Die Flut aus dem abgelaufenen See | Foto von Michael Pisaric, Brock University

Bis Mittwoch hatte die Regierung der Nordwest-Territorien die Öffentlichkeit noch über das Ereignis in Kenntnis gesetzt. Pisaric, der nicht für die Regierung arbeitet, aber der die Videoaufnahmen der Flut barg, hat mitgeteilt, dies habe zu Bemühungen gehört, der örtlichen Gwich'in-Gemeinde beim Verstehen und Verarbeiten des Ereignisses zu helfen. Steve Kokeli, ein Forscher des NWT Geological Survey, sagte, die viermonatige Verzögerung rühre teilweise daher, dass es nötig gewesen sei, die wissenschaftlichen Daten zu untersuchen und den nördlichen Gemeinden, deren Umwelt von derartigen Ereignissen verändert wird, die höchste Priorität einzuräumen.

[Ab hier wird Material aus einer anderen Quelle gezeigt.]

(** * Consensus-set rolling update: role priorities, update plans, status

    A shallow embedding of the consensus-set part of
    [controllers/apps/clusterversion_controller.go] (the second document of
    that file, package [consensusset]): the role priority map, the role map,
    the three update plans, the walk function, the status reconciliation and
    the propagation of the roles to the environment config maps and the
    update of the role label of a pod; of the cluster version controller of
    the first document (package [apps]): the validation of the cluster
    versions of a cluster definition and the upgradable flag of the clusters;
    and of the object factory of the tests ([BaseFactory]).

    Go values are modelled as follows.
    - [string]-based types ([AccessMode], [UpdateStrategy], [WorkloadType],
      [consensusRole]) are Rocq strings, compared with [String.eqb].
    - [int] is [Z]; lengths and slice indices are [nat].
    - [map[string]T] is [gmap string T]; reading an absent key of a
      [map[string]int] yields the zero value, see [priorityOf].
    - a pointer that may be [nil] is an [option]; dereferencing [nil], indexing
      or slicing out of range and writing to a [nil] map panic, and a function
      that can panic returns [option], with [None] for the panic.
    - a slice is the list of its elements, a [nil] slice and an empty one
      alike, except for the followers of a status, which [cmp.Equal] compares:
      there the slice is an [option], [None] for the [nil] slice, see
      [ConsensusSetStatus.Followers]; a slice that is modified while a
      [range] loop walks it is modelled with its backing array and its
      current length, see [resetFollowers].
    - [sort.SliceStable] is a stable insertion sort, see [SliceStable].
    - the API server is not modelled: what the client and the fetch helpers
      answer in a pass is an input of the pass ([Client.t]), the requests a
      pass sends are listed in order ([Action]), and the cluster a pass returns
      is the cluster object of the caller as the pass leaves it. *)

From Stdlib Require Import ZArith String Ascii List Permutation Sorted Lia Bool.
From stdpp Require Import gmap strings list sorting.

Local Open Scope string_scope.
Local Open Scope Z_scope.
Local Open Scope list_scope.

(* [naive_solver] clears hypotheses by name and warns when one is gone. *)
#[local] Set Warnings "-clear-no-such-hyp".

(** ** The API types ([apis/apps/v1alpha1], [k8s.io/api]) *)

(** [type AccessMode string] *)
Definition AccessMode := string.

(** [type UpdateStrategy string] *)
Definition UpdateStrategy := string.

(** [type WorkloadType string] *)
Definition WorkloadType := string.

Module appsv1alpha1.

(** Modelled from the spec: the constants of [AccessMode], [UpdateStrategy]
    and [WorkloadType] are declared in the API package, which is not part of
    the sources at hand; the spec names them ([None], [Readonly],
    [ReadWrite]; [Serial], [Parallel], [BestEffortParallel]) and each
    constant is taken to be the string of its name. *)
Definition None : AccessMode := "None".
Definition Readonly : AccessMode := "Readonly".
Definition ReadWrite : AccessMode := "ReadWrite".

Definition SerialStrategy : UpdateStrategy := "Serial".
Definition ParallelStrategy : UpdateStrategy := "Parallel".
Definition BestEffortParallelStrategy : UpdateStrategy := "BestEffortParallel".

Definition Consensus : WorkloadType := "Consensus".

End appsv1alpha1.

Module ConsensusMember.
Record t := mk { Name : string; AccessMode : AccessMode }.
End ConsensusMember.

Module ConsensusSetSpec.
Record t := mk {
  Leader : ConsensusMember.t;
  Followers : list ConsensusMember.t;
  Learner : option ConsensusMember.t;
  UpdateStrategy : UpdateStrategy
}.
End ConsensusSetSpec.

Module ClusterComponentDefinition.
Record t := mk {
  WorkloadType : WorkloadType;
  ConsensusSpec : option ConsensusSetSpec.t
}.
End ClusterComponentDefinition.

Module ConsensusMemberStatus.
Record t := mk { Name : string; Pod : string; AccessMode : AccessMode }.
End ConsensusMemberStatus.

(** The elements of a slice that may be [nil]. *)
Definition elements {A : Type} (s : option (list A)) : list A := default [] s.

(** [Followers] is a slice that [cmp.Equal] compares, and [cmp.Equal] tells
    the [nil] slice from an empty one: [None] is the [nil] slice, [Some []] an
    empty slice that is not [nil]. [Learner] is a pointer. *)
Module ConsensusSetStatus.
Record t := mk {
  Leader : ConsensusMemberStatus.t;
  Followers : option (list ConsensusMemberStatus.t);
  Learner : option ConsensusMemberStatus.t
}.
End ConsensusSetStatus.

(** Modelled from the spec: a pod is read through accessors that are not part
    of the sources at hand ([pod.Labels[intctrlutil.RoleLabelKey]],
    [intctrlutil.GetParentNameAndOrdinal], [util.GetPodRevision],
    [util.PodIsReady], [pod.DeletionTimestamp != nil]); a pod is the record of
    what they return, the spec's ReplicaObservation
    [{name, ordinal, roleLabel, revision, ready, terminating}]. *)
Module Pod.
Record t := mk {
  Name : string;
  Ordinal : Z;
  RoleLabel : string;
  Revision : string;
  Ready : bool;
  Terminating : bool
}.
End Pod.

Module StatefulSet.
Record t := mk {
  ComponentLabel : string;        (* Labels[intctrlutil.AppComponentLabelKey] *)
  Generation : Z;
  ObservedGeneration : Z;         (* Status.ObservedGeneration *)
  Replicas : option Z;            (* Spec.Replicas, a pointer *)
  UpdateRevision : string         (* Status.UpdateRevision *)
}.
End StatefulSet.

Module ConfigMap.
Record t := mk {
  Name : string;
  Data : option (gmap string string)   (* a nil map has no data *)
}.
End ConfigMap.

#[global] Instance ConsensusMemberStatus_eq_dec : EqDecision ConsensusMemberStatus.t.
Proof. solve_decision. Defined.

#[global] Instance ConsensusSetStatus_eq_dec : EqDecision ConsensusSetStatus.t.
Proof. solve_decision. Defined.

#[global] Instance Pod_eq_dec : EqDecision Pod.t.
Proof. solve_decision. Defined.

(** ** Roles and priorities *)

(** [type consensusRole string] *)
Definition consensusRole := string.

Module consensusMemberExt.
Record t := mk {
  name : string;
  consensusRole : consensusRole;
  accessMode : AccessMode;
  podName : string
}.
End consensusMemberExt.

Definition roleLeader : consensusRole := "Leader".
Definition roleFollower : consensusRole := "Follower".
Definition roleLearner : consensusRole := "Learner".

Definition leaderPriority : Z := Z.shiftl 1 5.
Definition followerReadWritePriority : Z := Z.shiftl 1 4.
Definition followerReadonlyPriority : Z := Z.shiftl 1 3.
Definition followerNonePriority : Z := Z.shiftl 1 2.
Definition learnerPriority : Z := Z.shiftl 1 1.
Definition emptyPriority : Z := Z.shiftl 1 0.

(** [rolePriorityMap[role]]: an absent key reads as the zero value. *)
Definition priorityOf (rolePriorityMap : gmap string Z) (role : string) : Z :=
  default 0 (rolePriorityMap !! role).

(** The body of the loop over the followers in [ComposeRolePriorityMap]: a
    [switch] without a default case. *)
Definition putFollowerPriority (rolePriorityMap : gmap string Z)
    (follower : ConsensusMember.t) : gmap string Z :=
  if String.eqb (ConsensusMember.AccessMode follower) appsv1alpha1.None then
    <[ConsensusMember.Name follower := followerNonePriority]> rolePriorityMap
  else if String.eqb (ConsensusMember.AccessMode follower) appsv1alpha1.Readonly then
    <[ConsensusMember.Name follower := followerReadonlyPriority]> rolePriorityMap
  else if String.eqb (ConsensusMember.AccessMode follower) appsv1alpha1.ReadWrite then
    <[ConsensusMember.Name follower := followerReadWritePriority]> rolePriorityMap
  else rolePriorityMap.

(** The priorities of a present consensus spec: what [ComposeRolePriorityMap]
    does once [component.ConsensusSpec] is not [nil]. *)
Definition composePriorities (spec : ConsensusSetSpec.t) : gmap string Z :=
  let rolePriorityMap : gmap string Z := <["" := emptyPriority]> ∅ in
  let rolePriorityMap :=
    <[ConsensusMember.Name (ConsensusSetSpec.Leader spec) := leaderPriority]>
      rolePriorityMap in
  let rolePriorityMap :=
    match ConsensusSetSpec.Learner spec with
    | Some learner => <[ConsensusMember.Name learner := learnerPriority]> rolePriorityMap
    | Datatypes.None => rolePriorityMap
    end in
  fold_left putFollowerPriority (ConsensusSetSpec.Followers spec) rolePriorityMap.

(** [putConsensusMemberExt]; the map is never [nil] at its call sites. *)
Definition putConsensusMemberExt (roleMap : gmap string consensusMemberExt.t)
    (name : string) (role : consensusRole) (accessMode : AccessMode)
    : gmap string consensusMemberExt.t :=
  if String.eqb name "" || String.eqb role "" || String.eqb accessMode "" then roleMap
  else
    <[name := consensusMemberExt.mk name role accessMode ""]> roleMap.

(** The role map of a present consensus spec. *)
Definition composeRoles (spec : ConsensusSetSpec.t) : gmap string consensusMemberExt.t :=
  let roleMap : gmap string consensusMemberExt.t := ∅ in
  let roleMap :=
    putConsensusMemberExt roleMap
      (ConsensusMember.Name (ConsensusSetSpec.Leader spec))
      roleLeader
      (ConsensusMember.AccessMode (ConsensusSetSpec.Leader spec)) in
  let roleMap :=
    fold_left
      (fun roleMap follower =>
         putConsensusMemberExt roleMap
           (ConsensusMember.Name follower) roleFollower
           (ConsensusMember.AccessMode follower))
      (ConsensusSetSpec.Followers spec) roleMap in
  match ConsensusSetSpec.Learner spec with
  | Some learner =>
      putConsensusMemberExt roleMap
        (ConsensusMember.Name learner) roleLearner
        (ConsensusMember.AccessMode learner)
  | Datatypes.None => roleMap
  end.

(** [composeConsensusRoleMap]: it reads [componentDef.ConsensusSpec.Leader]
    without a [nil] check, so a [nil] consensus spec panics. *)
Definition composeConsensusRoleMap (componentDef : ClusterComponentDefinition.t)
    : option (gmap string consensusMemberExt.t) :=
  match ClusterComponentDefinition.ConsensusSpec componentDef with
  | Some spec => Some (composeRoles spec)
  | Datatypes.None => Datatypes.None
  end.

(** ** Sorting *)

(** [sort.SliceStable] with the comparison [less]: insertion from the right,
    an element going before the ones it is not greater than, which keeps the
    elements that compare equal in their order. For a strict weak order, as
    the two comparisons of this file are, every stable sort returns the same
    list. *)
Fixpoint insertStable {A : Type} (less : A -> A -> bool) (x : A) (l : list A) : list A :=
  match l with
  | [] => [x]
  | y :: l' => if less y x then y :: insertStable less x l' else x :: l
  end.

Definition SliceStable {A : Type} (less : A -> A -> bool) (l : list A) : list A :=
  foldr (insertStable less) [] l.

(** The comparison of [SortPods]. *)
Definition podLess (rolePriorityMap : gmap string Z) (podI podJ : Pod.t) : bool :=
  let roleI := Pod.RoleLabel podI in
  let roleJ := Pod.RoleLabel podJ in
  if Z.eqb (priorityOf rolePriorityMap roleI) (priorityOf rolePriorityMap roleJ) then
    Z.ltb (Pod.Ordinal podI) (Pod.Ordinal podJ)
  else
    Z.ltb (priorityOf rolePriorityMap roleI) (priorityOf rolePriorityMap roleJ).

Definition SortPods (pods : list Pod.t) (rolePriorityMap : gmap string Z) : list Pod.t :=
  SliceStable (podLess rolePriorityMap) pods.

(** [strings.Compare(a, b) < 0]: the order of the bytes. *)
Definition stringLess (a b : string) : bool :=
  match String.compare a b with Lt => true | _ => false end.

(** ** Plans ([util.Plan], [util.Step]) *)

(** A step holds an object and the steps that follow it; the steps of one
    [NextSteps] are walked together and the first of them leads on. *)
#[warnings="-register-all"]
Inductive Step := mkStep { Obj : option Pod.t; NextSteps : list Step }.

(** The step a pointer into the plan refers to: the pointer is the path of
    child indices from [plan.Start]. *)
Fixpoint stepAt (start : list nat) (s : Step) : option Step :=
  match start with
  | [] => Some s
  | i :: start' => NextSteps s !! i ≫= stepAt start'
  end.

(** [start.NextSteps = append(start.NextSteps, nextStep)] *)
Fixpoint appendNext (start : list nat) (nextStep : Step) (s : Step) : Step :=
  match start with
  | [] => mkStep (Obj s) (NextSteps s ++ [nextStep])
  | i :: start' => mkStep (Obj s) (alter (appendNext start' nextStep) i (NextSteps s))
  end.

„Das Video ist interessant, aber das Ablaufen des Sees ist nur eine Folge der Intensivierung des gesamten Vorgangs", sagt Kokeli in einem Interview.

Die übriggebliebene Hälfte des Sees könnte noch immer ablaufen, wenn der neu freigelegte Permafrost auftaut, weswegen die Regierung den Einwohnern rät, das Gebiet zu meiden. Viele weitere Rutschungen verändern die Landschaft der Region weiter und verschmutzen und verstopfen Wasserläufe mit Sedimenten, die laut Forschern sehr negative Auswirkungen auf aquatische Ökosysteme haben. Laut Pisaric haben diese Veränderungen die Gwich'in von Fort McPherson, ebenso wie viele andere Gemeinden im kanadischen Norden, sehr beunruhigt.

„Die Vorgänge, die diese Auswirkungen des Klimawandels im Norden vorantreiben, werden anderswo verursacht. Dieses Land und die Menschen, die dort leben, spüren die Auswirkungen von Dingen, die sich Tausende Kilometer entfernt von ihrem Wohnort abspielen", sagte Pisaric.